En los últimos años, el crecimiento del sector orgánico -en México y en el mundo- se ha convertido en un síntoma claro de algo más profundo: una mayor conciencia sobre lo que comemos, cómo se produce y qué impacto tiene en nuestra salud y en el medio ambiente.

Sin embargo, la pregunta es inevitable: ¿por qué sigue siendo un privilegio? La producción orgánica ofrece beneficios evidentes, desde la conservación del suelo y la biodiversidad, hasta la reducción del uso de agroquímicos que dañan ecosistemas y afectan la salud humana.

Son beneficios tan claros que incluso las grandes empresas que históricamente han dominado el mercado de los insumos químicos han incorporado lo biológico a su estrategia. No es casualidad. Hay una demanda social creciente por sistemas productivos más responsables y por alimentos que no carguen, desde su origen, con riesgos innecesarios.

Consumir alimentos con menor carga de pesticidas u otros químicos no es una moda; es una decisión que incide directamente en la prevención de enfermedades y en la calidad de vida.

En un contexto donde padecimientos crónicos y casos de cáncer han ido en aumento, la alimentación empieza a entenderse no solo como consumo, sino como una primera línea de cuidado de la salud. Hay que decirlo: comer mejor no debería ser una realidad para unos cuantos, sino una condición básica para todos.

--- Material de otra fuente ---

(* ===== verification/Task.v ===== *)
(** * Process table and task state (kernel/task.c, include/task.h)

    The process table holds pointers to task structures (None is NULL); the
    kernel stack of the task state segment comes from the buddy allocator. *)

From S2P Require Import Prelude ListHead Zone Buddy BuddyInv BuddyProofs BuddySpec.

Definition NR_TASKS : Z := 10.
Definition KERNEL_DATA : Z := 0x10.
Definition KSTACK_ORDER : Z := 1.

Record tss_struct := mk_tss {
  back_link : Z; esp0 : Z; ss0 : Z; esp1 : Z; ss1 : Z; esp2 : Z; ss2 : Z; cr3 : Z; eip : Z; eflags : Z;
  tss_eax : Z; tss_ecx : Z; tss_edx : Z; tss_ebx : Z; tss_esp : Z; tss_ebp : Z; tss_esi : Z; tss_edi : Z;
  tss_es : Z; tss_cs : Z; tss_ss : Z; tss_ds : Z; tss_fs : Z; tss_gs : Z; ldtr : Z; iopb : Z;
  i387 : list Z }.
(** [memset(&tss, 0, sizeof(tss))]. *)
Definition zero_tss : tss_struct :=
  mk_tss 0 0 0 0 0 0 0 0 0 0 0 0 0 0 0 0 0 0 0 0 0 0 0 0 0 0 (replicate 27 0).

Record tasks := mk_tasks {
  process_table : list (option Z); last_pid : Z; tss : tss_struct; task_zone : zone_t;
  current : option Z; last_task_used_math : option Z }.

Fixpoint clear_table (n : nat) (iCnt : Z) (t : list (option Z)) : outcome (list (option Z)) :=
  match n with
  | O => mret t
  | S n =>
      if decide (Z.to_nat iCnt < length t)%nat then clear_table n (iCnt + 1) (<[Z.to_nat iCnt := None]> t) else Fault
  end.
Definition init_process_subsystem (k : tasks) : outcome tasks :=
  t ← clear_table (Z.to_nat NR_TASKS) 0 (process_table k);
  mret (mk_tasks t (last_pid k) (tss k) (task_zone k) (current k) (last_task_used_math k)).

(** The search of find_empty_process with [n] slots left; a negative index is a fault. *)
Fixpoint empty_slot (n : nat) (iCnt : Z) (t : list (option Z)) : outcome Z :=
  match n with
  | O => mret (-1)
  | S n =>
      if iCnt <? 0 then Fault
      else p ← deref (t !! Z.to_nat iCnt);
           match p with None => mret iCnt | Some _ => empty_slot n (iCnt + 1) t end
  end.
Definition find_empty_process (k : tasks) : outcome Z :=
  empty_slot (Z.to_nat (NR_TASKS - last_pid k)) (last_pid k) (process_table k).

(** alloc_kernel_stack: the address just above a block of two pages. *)
Definition alloc_kernel_stack (z : zone_t) : outcome (zone_t * Z) :=
  '(z, p) ← alloc_pages z 0 KSTACK_ORDER;
  match p with
  | None => mret (z, 0)
  | Some p => mret (z, u32 (page_address p + Z.shiftl PAGE_SIZE KSTACK_ORDER))
  end.

Definition math_state_restore (k : tasks) : tasks :=
  mk_tasks (process_table k) (last_pid k) (tss k) (task_zone k) (current k) (current k).

Definition sched_init (k : tasks) : outcome tasks :=
  '(z, stack) ← alloc_kernel_stack (task_zone k);
  let t := zero_tss in
  let t := mk_tss (back_link t) stack KERNEL_DATA (esp1 t) (ss1 t) (esp2 t) (ss2 t) (cr3 t) (eip t) (eflags t)
    (tss_eax t) (tss_ecx t) (tss_edx t) (tss_ebx t) (tss_esp t) (tss_ebp t) (tss_esi t) (tss_edi t)
    (tss_es t) (tss_cs t) (tss_ss t) (tss_ds t) (tss_fs t) (tss_gs t) (ldtr t) 0 (i387 t) in
  mret (mk_tasks (process_table k) (last_pid k) t z (current k) (last_task_used_math k)).

(** ** Correctness *)

Lemma empty_slot_spec n : forall i t, 0 <= i -> (Z.to_nat i + n)%nat = length t ->
  exists r, empty_slot n i t = Ret r /\
    ((r = -1 /\ forall j, i <= j < i + Z.of_nat n -> t !! Z.to_nat j <> Some None) \/
     (i <= r < i + Z.of_nat n /\ t !! Z.to_nat r = Some None /\
      forall j, i <= j < r -> t !! Z.to_nat j <> Some None)).
Proof.
  induction n as [|n IH]; intros i t Hi Hl; cbn [empty_slot].
  - exists (-1). split; [done|]. left. split; [done|]. intros j Hj. lia.
  - rewrite (proj2 (Z.ltb_ge i 0)) by done.
    destruct (lookup_lt_is_Some_2 t (Z.to_nat i)) as [ [p|] Hp]; [lia| |]; rewrite Hp; unfold deref; rewrite bind_Ret.
    + destruct (IH (i + 1) t) as (r & -> & Hr); [lia|lia|]. exists r. split; [done|].
      destruct Hr as [ [-> Hno]|(Hr & Hn & Hno)]; [left|right]; split_and!; try done; try lia.
      * intros j Hj. destruct (decide (j = i)) as [->|]; [by rewrite Hp|apply Hno; lia].
      * intros j Hj. destruct (decide (j = i)) as [->|]; [by rewrite Hp|apply Hno; lia].
    + exists i. split; [done|]. right. split_and!; [lia|lia|done|]. intros j Hj. lia.
Qed.

(** find_empty_process returns the first free slot of the process table from
    last_pid on, and -1 exactly when there is none; it always terminates. *)
Theorem find_empty_process_correct k :
  length (process_table k) = Z.to_nat NR_TASKS -> 0 <= last_pid k <= NR_TASKS ->
  exists r, find_empty_process k = Ret r /\
    ((r = -1 /\ forall j, last_pid k <= j < NR_TASKS -> process_table k !! Z.to_nat j <> Some None) \/
     (last_pid k <= r < NR_TASKS /\ process_table k !! Z.to_nat r = Some None /\
      forall j, last_pid k <= j < r -> process_table k !! Z.to_nat j <> Some None)).
Proof.
  intros Hl Hp. unfold NR_TASKS in *.
  destruct (empty_slot_spec (Z.to_nat (10 - last_pid k)) (last_pid k) (process_table k)) as (r & R & Hr); [lia|lia|].
  rewrite Z2Nat.id in Hr by lia. replace (last_pid k + (10 - last_pid k)) with 10 in Hr by lia.
  exists r. done.
Qed.

(** sched_init over a buddy system in its invariant: the kernel stack pointer
    is the top of two contiguous pages that were free and no longer are - the
    stack never overlaps memory given out later - or 0 when no such block is
    free, which the code does not check; the other fields but ss0 are zero. *)
Theorem sched_init_correct k fl :
  buddy_inv (task_zone k) fl -> present_pages (task_zone k) < 2 ^ 18 ->
  exists k', sched_init k = Ret k' /\ ss0 (tss k') = KERNEL_DATA /\ process_table k' = process_table k /\
    ((esp0 (tss k') = 0 /\ task_zone k' = task_zone k) \/
     exists i fl', buddy_inv (task_zone k') fl' /\ 0 <= i /\
       esp0 (tss k') = PAGE_OFFSET + PAGE_SIZE * (i + 2) /\
       free_page fl i /\ free_page fl (i + 1) /\ ~ free_page fl' i /\ ~ free_page fl' (i + 1)).
Proof.
  intros Hinv Hpages. unfold sched_init, alloc_kernel_stack, alloc_pages.
  assert (Hk : in_order KSTACK_ORDER) by (unfold in_order, KSTACK_ORDER, BUDDY_GROUPS; lia).
  destruct (allocate_block_cases (task_zone k) fl KSTACK_ORDER Hinv Hk) as [(z' & fl' & i & -> & Hok)|[-> _] ].
  2:{ rewrite !bind_Ret. eexists. split; [done|]. split; [done|]. split; [done|]. by left. }
  rewrite !bind_Ret. eexists. split; [done|]. split; [done|]. split; [done|]. right. exists i, fl'.
  assert (Hc0 : covers i KSTACK_ORDER i) by (unfold covers, KSTACK_ORDER; lia).
  assert (Hc1 : covers i KSTACK_ORDER (i + 1)) by (unfold covers, KSTACK_ORDER; lia).
  pose proof (ao_was_free _ _ _ _ _ _ Hok _ Hc0) as Hf0. pose proof (ao_was_free _ _ _ _ _ _ Hok _ Hc1) as Hf1.
  assert (Hi : 0 <= i /\ i + 1 < present_pages (task_zone k)).
  { destruct Hf0 as (k0 & j0 & Hk0 & Hj0 & Hcov0), Hf1 as (k1 & j1 & Hk1 & Hj1 & Hcov1).
    pose proof (bi_range _ _ Hinv _ _ Hk0 Hj0). pose proof (bi_range _ _ Hinv _ _ Hk1 Hj1).
    unfold covers in *. lia. }
  split; [apply (ao_inv _ _ _ _ _ _ Hok)|]. split; [lia|]. split; [|split_and!; try done].
  - cbn [tss esp0]. unfold page_address, va_, page_to_pfn, PAGE_SHIFT, PAGE_OFFSET, PAGE_SIZE, KSTACK_ORDER.
    rewrite Z.shiftl_mul_pow2 by lia. change (2 ^ 12) with 4096. change (Z.shiftl 4096 1) with 8192.
    rewrite (u32_small (i * 4096)) by lia. rewrite (u32_small (i * 4096 + _)) by lia. rewrite u32_small; lia.
  - intros [_ Hno]%(ao_free _ _ _ _ _ _ Hok). done.
  - intros [_ Hno]%(ao_free _ _ _ _ _ _ Hok). done.
Qed.

Definition some_tasks : tasks :=
  mk_tasks (Some 1 :: Some 2 :: replicate 8 None) 1 zero_tss zone16_ready (Some 1) None.

Lemma find_empty_process_correct_witness :
  exists r, find_empty_process some_tasks = Ret r /\
    ((r = -1 /\ forall j, 1 <= j < NR_TASKS -> process_table some_tasks !! Z.to_nat j <> Some None) \/
     (1 <= r < NR_TASKS /\ process_table some_tasks !! Z.to_nat r = Some None /\
      forall j, 1 <= j < r -> process_table some_tasks !! Z.to_nat j <> Some None)).
Proof. apply (find_empty_process_correct some_tasks); [reflexivity|split; vm_compute; congruence]. Defined.

Lemma sched_init_correct_witness :
  exists k', sched_init some_tasks = Ret k' /\ ss0 (tss k') = KERNEL_DATA.
Proof.
  destruct zone16_inv as (fl & Hinv & _).
  destruct (sched_init_correct some_tasks fl Hinv) as (k' & R & Hs & _); [vm_compute; reflexivity|].
  exists k'. split; [exact R|exact Hs].
Defined.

Hoy, los productos orgánicos suelen llegar a los anaqueles como bienes premium, alejados de la canasta básica y fuera del alcance de millones de familias.

Se requiere fortalecer las políticas públicas para que el conocimiento, los bioinsumos y las certificaciones orgánicas sean accesibles para productores de menor escala y, en consecuencia, para más consumidores.

México tiene un enorme potencial para expandir su producción orgánica, pero ello no puede verse únicamente desde la lógica de la exportación, sino también como una estrategia para fortalecer el mercado interno, mejorar la salud pública y democratizar el acceso a alimentos más sanos.

Urge reducir las barreras de entrada y generar condiciones que acerquen alimentos sanos a más mesas.

Porque al final, la discusión no es técnica, es ética. Que comer sano sea un privilegio y no lo normal dice más de nuestro sistema alimentario que cualquier etiqueta.